Pater Omar hatte das Glück – und es ist ein statistisch außergewöhnliches Glück –, dass der angeblich Geschädigte ein 36-jähriger Erwachsener mit einflussreicher Familie, wohnhaft in Europa, mit eigenen Mitteln und einem elementaren Anstand ist, der ihn dazu bewogen hat, öffentlich Stellung zu beziehen. Die meisten Priester, die dieser Methode unterworfen werden, haben dieses Glück nicht. Die meisten sehen sich mit unauffindbaren mutmaßlichen Opfern, mit Akten, die sie nicht überprüfen können, mit Journalisten, die auf Gegendarstellungen nicht eingehen, und mit einem kanonischen System konfrontiert, das bei Zweifel suspendiert, versetzt oder sanktioniert.

InfoVaticana am Horizont

Dieses Medium hat eigene Gründe, die Methode zu kennen. Wir wissen aus Informationen, die in den Kreisen nahe dem Apostolischen Kommissar zirkulieren, dass Bertomeu versucht hat, namentlich Mitglieder des Redaktionsrats von InfoVaticana in den Seiten von El País anzuschwärzen, und dabei nicht gezögert hat, etwas so Schwerwiegendes zu tun wie die Instrumentalisierung echter Opfer des Sodalicio, deren Schmerz eine unendlich respektvollere Behandlung verdient hätte als als Wurfmunition gegen unbequeme Medien zu dienen. Bislang hat er es nicht gewagt, uns zu exkommunizieren. Bislang.

Aber die Logik ist dieselbe, die gegen Pater Omar, gegen die peruanischen Priester und Laien, die es gewagt haben, von der Verwaltung des Kommissars abzuweichen, und gegen alle, die die Kühnheit besaßen, Rechenschaft über einen Prozess – den des Sodalicio – zu verlangen, dessen Lösung grundlegende Fragen unbeantwortet ließ. Die Logik lautet: Wenn du dich mit Bertomeu anlegst, baut er dir einen Fall.

Die echten Opfer, die großen Verlierer

Das Schmerzhafteste an alledem ist, was diese Art des Vorgehens den echten Opfern kirchlicher Missbräuche antut.

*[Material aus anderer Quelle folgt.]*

(* ===== verification/ExecProps.v ===== *)
(** * What exec does

    [exec] as a whole: the file named by the path is read inside one
    transaction and turned into a new address space, or everything is as it
    was. *)

From S2P Require Import Prelude Spinlock Mmu Kalloc Console CString Block Sleeplock Bio Log LogCrash Fs FsTx FsAlloc FsFile FsRw FsInode FsDir FsPath FsProps Vm VmPt VmMap VmKern VmUser VmCopy Sysfile FileWrite Exec ExecSpace ExecLoad ExecStack.

#[local] Opaque kernel_map.

(** The header of a program file. *)
Definition header (data : list Z) : option (list Z) :=
  let h := slice data 0 ELFHDR in
  if decide (Z.of_nat (length data) < ELFHDR) then None else if e_magic h =? ELF_MAGIC then Some h else None.

(** The entry point, the size and the bytes of the program in a file. *)
Definition load_file (data : list Z) : option (Z * Z * (Z -> Z)) :=
  match header data with
  | Some h =>
      match image data (Z.to_nat (e_phnum h)) (i32 (e_phoff h)) 0 (fun _ => 0) with
      | Some (sz, img) => Some (e_entry h, sz, img)
      | None => None
      end
  | None => None
  end.

(** The program with its arguments: the entry point, the size, the stack
    pointer and the bytes. *)
Definition program (data : list Z) (argv : list (list Z)) : option (Z * Z * Z * (Z -> Z)) :=
  match load_file data with
  | Some (entry, sz, img) =>
      match finish argv sz img with
      | Some (top, sp, img) => Some (entry, top, sp, img)
      | None => None
      end
  | None => None
  end.

(** The inode that [path] names, from the current directory [cwd]. *)
Definition target (sk : superblock) (C : gmap Z block) (cwd : Z) (path : list Z) : option Z :=
  walk sk false C (match path with c :: _ => if c =? slash then ROOTINO else cwd | [] => cwd end) (path_elems (S (length (path ++ [0]))) path).

Section exec.

Context (me kend kdata : Z) (devsw : Z -> devops) (sk : superblock).

Hypothesis kend_above : KERNBASE < kend.
Hypothesis kdata_page : kdata mod PGSIZE = 0.
Hypothesis kdata_range : KERNLINK < kdata < KERNBASE + PHYSTOP.

(** ** The transaction *)

Context (f0 : fsys) (C : gmap Z block) (G : Z -> Prop).

Hypothesis Hlay : layout sk.
Hypothesis Hq : quiet me sk (lo f0) C.
Hypothesis Hsb : sb f0 = sk.
Hypothesis Ha : alloc_ok sk C.
Hypothesis HG : closed sk C G.
Hypothesis Hic : ic_ok me sk C None (icache f0).
Hypothesis Htwo : two_free (icache f0).

Abbreviation tview := (tview me (busy (lo f0)) (bio (lo f0))).
(* ===== verification/ExecDemo.v ===== *)
(** * Executing a small program

    The program of four bytes on the disk of [FsDemo], started by a process
    whose address space is the kernel alone. *)

From S2P Require Import Prelude Spinlock Mmu Kalloc Console CString Block Sleeplock Bio Log Fs FsTx FsAlloc FsFile FsRw FsInode FsDir FsPath FsDemo Vm VmPt VmMap VmKern VmUser VmCopy VmDemo Sysfile FileWrite FileDemo Exec ExecSpace ExecLoad ExecStack ExecProps.

#[local] Opaque kernel_map.

Definition demo_path : list Z := [98].
Definition demo_argv : list (list Z) := [[98]; [104; 105]].

Lemma demo_target : target demo_sb demo_disk 1 demo_path = Some 3.
Proof.
  unfold target. change (path_elems _ _) with [[98]]. change (match demo_path with [] => _ | _ => _ end) with 1. cbn [walk].
  rewrite (demo_dnode 1) by (by left). rewrite decide_True by done. rewrite demo_root_data. by vm_compute.
Qed.

Lemma demo_prog_data : fdata demo_disk (dnode demo_sb demo_disk 3) = demo_elf.
Proof. rewrite demo_dnode by (right; by right). by vm_compute. Qed.

(** Two strings, the frame of [main] with two arguments below them. *)
Definition demo_seen : list Z :=
  match program demo_elf demo_argv with Some (entry, top, sp, img) => [entry; top; sp; img 0; img 4; img 12260] | None => [] end.

Lemma demo_program : exists img, program demo_elf demo_argv = Some (0, 12288, 12256, img) /\ img 0 = 235 /\ img 4 = 0 /\ img 12260 = 2.
Proof.
  assert (H : demo_seen = [0; 12288; 12256; 235; 0; 2]) by (by vm_compute). unfold demo_seen in H.
  destruct (program demo_elf demo_argv) as [[[[entry top] sp] img]|]; [|done]. injection H as -> -> -> H1 H2 H3. exists img. auto.
Qed.

Definition demo_uproc (pgdir : Z) : uproc := Uproc pgdir 0 0 0 (replicate 16 0) 0 4096.

Lemma exec_replaces_or_keeps_witness :
  exists k pgdir s' pm, exec 3 demo_end demo_data nodev demo_path demo_argv (Xst k [] demo_idle (demo_uproc pgdir) (0, 0)) = Ok (0, s') /\
    u_eip (xp s') = 0 /\ u_esp (xp s') = 12256 /\ ubyte (pages (xk s')) pm 0 = Some 235 /\ ubyte (pages (xk s')) pm 12260 = Some 2.
Proof.
  destruct demo_space as (k & pgdir & tabs & free & V & Hl & _). destruct demo_program as (img & Hp & I0 & _ & I2).
  destruct (exec_replaces_or_keeps 3 demo_end demo_data nodev demo_sb demo_kend demo_data_page demo_data_range demo_idle demo_disk demo_inums
    demo_layout demo_quiet eq_refl demo_alloc demo_closed demo_ic) with (cwd := 0%nat) (e0 := demo_root) (path := demo_path) (k0 := k) (pg0 := pgdir)
    (tabs0 := tabs) (pm0 := kernel_map demo_data) (free0 := free) (p := demo_uproc pgdir) (cr := (0, 0)) (argv := demo_argv) (out := @nil Z) as (r & s' & H & _ & Hd).
  - exists 2%nat, 3%nat, free_inode, free_inode. split_and!; reflexivity || discriminate.
  - reflexivity.
  - simpl. lia.
  - by left.
  - by left.
  - repeat constructor; lia.
  - intros m. change (i_inum demo_root) with 1. rewrite demo_target. intros [= <-]. rewrite demo_dnode by (right; by right). split; [|discriminate].
    apply (one_block_file _ _ _ 8); [reflexivity|discriminate|split; [discriminate|reflexivity]|by apply demo_free|split; discriminate].
  - exact V.
  - reflexivity.
  - discriminate.
  - reflexivity.
  - repeat constructor; simpl; unfold PGSIZE; lia.
  - reflexivity.
  - change (i_inum demo_root) with 1 in Hd. rewrite demo_target, demo_prog_data, Hp in Hd. destruct Hd as [[-> St]|(_ & _ & Hs)].
    + destruct St as (d & tabs' & pm & free' & name & Ex & _ & _ & _ & _ & Sp). exists k, pgdir, s', pm. split; [exact H|]. rewrite Ex. split; [done|]. split; [done|].
      pose proof (sp_bytes _ _ _ _ _ _ _ _ _ _ _ Sp) as Hb. rewrite !Hb by (vm_compute; split; [discriminate|reflexivity]). rewrite I0, I2. split; reflexivity.
    + change (space_need (12288 / PGSIZE)) with 70%nat in Hs. lia.
Defined.
(* ===== verification/Mkfs.v ===== *)
(** * [mkfs]

    The program that builds the disk image (mkfs.c).  It runs on the host at
    build time; the image is the file it writes sector by sector.  A failed
    [assert] and [exit(1)] are [Panic]; the messages on the terminal are left
    out.  The host is little-endian, as the target is. *)

From S2P Require Import Prelude Block Sleeplock Log Fs FsDir.

Definition FSSIZE : Z := 2000.
Definition NINODES : Z := 200.

(** [xshort], [xint]: the value whose bytes in memory are those of [x], low
    byte first. *)
Definition xshort (x : Z) : Z := le_dec (le_enc 2 x).
Definition xint (x : Z) : Z := le_dec (le_enc 4 x).

Definition nbitmap : Z := FSSIZE / (BSIZE * 8) + 1.
Definition ninodeblocks : Z := NINODES / IPB + 1.
Definition nlog : Z := LOGSIZE.
Definition nmeta : Z := 2 + nlog + ninodeblocks + nbitmap.
Definition nblocks : Z := FSSIZE - nmeta.

Definition sb : superblock :=
  Superblock (xint FSSIZE) (xint nblocks) (xint NINODES) (xint nlog) (xint 2) (xint (2 + nlog)) (xint (2 + nlog + ninodeblocks)).

(** The globals: the image [fsfd] by sectors, and the two counters. *)
Record mst := Mst { img : gmap Z block; freeinode : Z; freeblock : Z }.

Definition set_img v s := Mst v (freeinode s) (freeblock s).
Definition set_freeinode v s := Mst (img s) v (freeblock s).
Definition set_freeblock v s := Mst (img s) (freeinode s) v.

Definition zeroes : block := replicate (Z.to_nat BSIZE) 0.

(** A file named on the command line: its name, and what [read] returns of it,
    call by call, until 0; [None] when [open] fails. *)
Record arg := Arg { arg_name : list Z; arg_reads : option (list (list Z)) }.

Section mkfs.

(** The sectors the host refuses to write (its disk is full). *)
Context (refuses : Z -> bool).

Definition wsect (sec : Z) (buf : block) : M mst unit :=
  if FSSIZE <? sec then panic "failed: trying to write sector"
  else if refuses sec then panic "write"
  else modify (fun s => set_img (<[sec := buf]> (img s)) s).

Definition rsect (sec : Z) : M mst block :=
  if FSSIZE <? sec then panic "failed: trying to read sector"
  else
    let* m := gets img in
    match m !! sec with Some d => ret d | None => panic "read" end.

(** A [struct dinode] is an [inode] of which only the fields on disk count. *)
Definition dinode0 (inum : Z) : inode :=
  Inode 1 inum 1 (Sleeplock 0 0) 1 0 0 0 0 0 (replicate (Z.to_nat NDIRECT + 1) 0).

Definition winode (inum : Z) (ip : inode) : M mst unit :=
  let bn := IBLOCK inum sb in
  let* buf := rsect bn in
  wsect bn (put_dinode (Z.to_nat (inum mod IPB)) ip buf).

Definition rinode (inum : Z) : M mst inode :=
  let bn := IBLOCK inum sb in
  let* buf := rsect bn in
  ret (load_dinode (Z.to_nat (inum mod IPB)) buf (dinode0 inum)).

Definition ialloc (type : Z) : M mst Z :=
  let* inum := gets freeinode in
  modify (set_freeinode (u32 (inum + 1))) ;;;
  let din := with_size (xint 0) (with_nlink (xshort 1) (with_type (xshort type) (dinode0 inum))) in
  winode inum din ;;;
  ret inum.

(** The loop of [balloc]. *)
Fixpoint mark_loop (n i : nat) (buf : block) : block :=
  match n with
  | O => buf
  | S n' => mark_loop n' (S i) (<[(i / 8)%nat := u8 (Z.lor (nth (i / 8) buf 0) (Z.shiftl 1 (Z.of_nat (i mod 8))))]> buf)
  end.

Definition balloc (used : Z) : M mst unit :=
  if negb (used <? BSIZE * 8) then panic "assert"
  else wsect (sb_bmapstart sb) (mark_loop (Z.to_nat used) 0 zeroes).

(** [xint(freeblock++)] *)
Definition next_block : M mst Z :=
  let* b := gets freeblock in
  modify (set_freeblock (u32 (b + 1))) ;;;
  ret (xint b).

(** The block [fbn] of [din], allocated if need be: the first part of the loop
    of [iappend]. *)
Definition file_block (din : inode) (fbn : Z) : M mst (inode * Z) :=
  if fbn <? NDIRECT then
    let* din :=
      if xint (addr_of din fbn) =? 0 then let* b := next_block in ret (set_addr fbn b din) else ret din in
    ret (din, xint (addr_of din fbn))
  else
    let* din :=
      if xint (addr_of din NDIRECT) =? 0 then let* b := next_block in ret (set_addr NDIRECT b din) else ret din in
    let* indirect := rsect (xint (addr_of din NDIRECT)) in
    let e := (4 * Z.to_nat (fbn - NDIRECT))%nat in
    if get_u32 e indirect =? 0 then
      let* b := next_block in
      let indirect := put_u32 e b indirect in
      wsect (xint (addr_of din NDIRECT)) indirect ;;;
      ret (din, xint (get_u32 e indirect))
    else ret (din, xint (get_u32 e indirect)).

(** The loop of [iappend]; every turn takes a byte of [p] at least. *)
Fixpoint iappend_loop (fuel : nat) (din : inode) (off : Z) (p : list Z) : M mst (inode * Z) :=
  match fuel with
  | O => nofuel
  | S fuel' =>
      let n := Z.of_nat (length p) in
      if n <=? 0 then ret (din, off)
      else
        let fbn := off / BSIZE in
        if negb (fbn <? MAXFILE) then panic "assert"
        else
          let* (din, x) := file_block din fbn in
          let n1 := Z.min n ((fbn + 1) * BSIZE - off) in
          let* buf := rsect x in
          wsect x (splice (Z.to_nat (off - fbn * BSIZE)) (take (Z.to_nat n1) p) buf) ;;;
          iappend_loop fuel' din (u32 (off + n1)) (drop (Z.to_nat n1) p)
  end.

Definition iappend (inum : Z) (p : list Z) : M mst unit :=
  let* din := rinode inum in
  let* (din, off) := iappend_loop (S (length p)) din (xint (i_size din)) p in
  winode inum (with_size (xint off) din).

(** [bzero(&de, sizeof(de)); de.inum = xshort(inum);] and the name, which
    [strcpy] and [strncpy] put at offset 2. *)
Definition dirent0 (inum : Z) : list Z := put_u16 0 (xshort inum) (replicate ENT 0).

Definition strcpy_name (name de : list Z) : list Z := splice 2 (name ++ [0]) de.

Definition strncpy_name (name de : list Z) : list Z :=
  splice 2 (take DIRSIZ name ++ replicate (DIRSIZ - length name) 0) de.

(** [for(i = 0; i < FSSIZE; i++) wsect(i, zeroes);] *)
Fixpoint zero_sectors (n : nat) (i : Z) : M mst unit :=
  match n with O => ret tt | S n' => wsect i zeroes ;;; zero_sectors n' (i + 1) end.

Definition sb_block : block :=
  put_u32 24 (sb_bmapstart sb) (put_u32 20 (sb_inodestart sb) (put_u32 16 (sb_logstart_ sb) (put_u32 12 (sb_nlog_ sb)
    (put_u32 8 (sb_ninodes sb) (put_u32 4 (sb_nblocks sb) (put_u32 0 (sb_size sb) zeroes)))))).

(** [while((cc = read(fd, buf, sizeof(buf))) > 0) iappend(inum, buf, cc);] *)
Fixpoint copy_file (inum : Z) (reads : list (list Z)) : M mst unit :=
  match reads with [] => ret tt | buf :: reads' => iappend inum buf ;;; copy_file inum reads' end.

(** [if(argv[i][0] == '_') ++argv[i];] *)
Definition skip_underscore (name : list Z) : list Z :=
  match name with c :: name' => if c =? 95 then name' else name | [] => name end.

Fixpoint add_files (rootino : Z) (args : list arg) : M mst unit :=
  match args with
  | [] => ret tt
  | a :: args' =>
      if bool_decide (47 ∈ arg_name a) then panic "assert"
      else
        match arg_reads a with
        | None => panic "open"
        | Some reads =>
            let* inum := ialloc T_FILE in
            iappend rootino (strncpy_name (skip_underscore (arg_name a)) (dirent0 inum)) ;;;
            copy_file inum reads ;;;
            add_files rootino args'
        end
  end.

(** [fix size of root inode dir] *)
Definition fix_root (rootino : Z) : M mst unit :=
  let* din := rinode rootino in
  let off := xint (i_size din) in
  let off := u32 ((off / BSIZE + 1) * BSIZE) in
  winode rootino (with_size (xint off) din).

(** [main]: [image] is whether the file [argv[1]] can be opened, if there is
    an [argv[1]]; [args] are the other arguments. *)
Definition main (image : option bool) (args : list arg) : M mst unit :=
  match image with
  | None => panic "Usage: mkfs fs.img files..."
  | Some false => panic "open"
  | Some true =>
      if negb (BSIZE mod Z.of_nat DINODE =? 0) || negb (BSIZE mod DIRENT =? 0) then panic "assert"
      else
        modify (set_freeblock nmeta) ;;;
        zero_sectors (Z.to_nat FSSIZE) 0 ;;;
        wsect 1 sb_block ;;;
        let* rootino := ialloc T_DIR in
        if negb (rootino =? ROOTINO) then panic "assert"
        else
          iappend rootino (strcpy_name [46] (dirent0 rootino)) ;;;
          iappend rootino (strcpy_name [46; 46] (dirent0 rootino)) ;;;
          add_files rootino args ;;;
          fix_root rootino ;;;
          let* used := gets freeblock in
          balloc used
  end.

End mkfs.

(** The image file is created or truncated by [open]. *)
Definition mkfs0 : mst := Mst ∅ 1 0.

Jede fabrizierte Akte, jede instrumentalisierte Anzeige, jeder militante Bericht, der beim ersten Abgleich mit der Realität zusammenbricht, entwertet die authentischen Opfer. Er entwertet die gesamte ernsthafte Arbeit zum Schutz Minderjähriger, die die Kirche in den letzten zwanzig Jahren mit Schwierigkeiten und mit Verzögerung aufzubauen versucht hat.

Wenn ein Apostolischer Kommissar und seine nahestehende Journalistin einen Fall konstruieren, um einen Kritiker auszuschalten, schädigen sie nicht nur den angeklagten Priester. Sie schädigen jedes Opfer, das morgen mit einer echten Akte in ein kanonisches Büro oder eine seriöse Redaktion kommt und auf den müden Blick dessen trifft, der bereits zu viele Inszenierungen gesehen hat.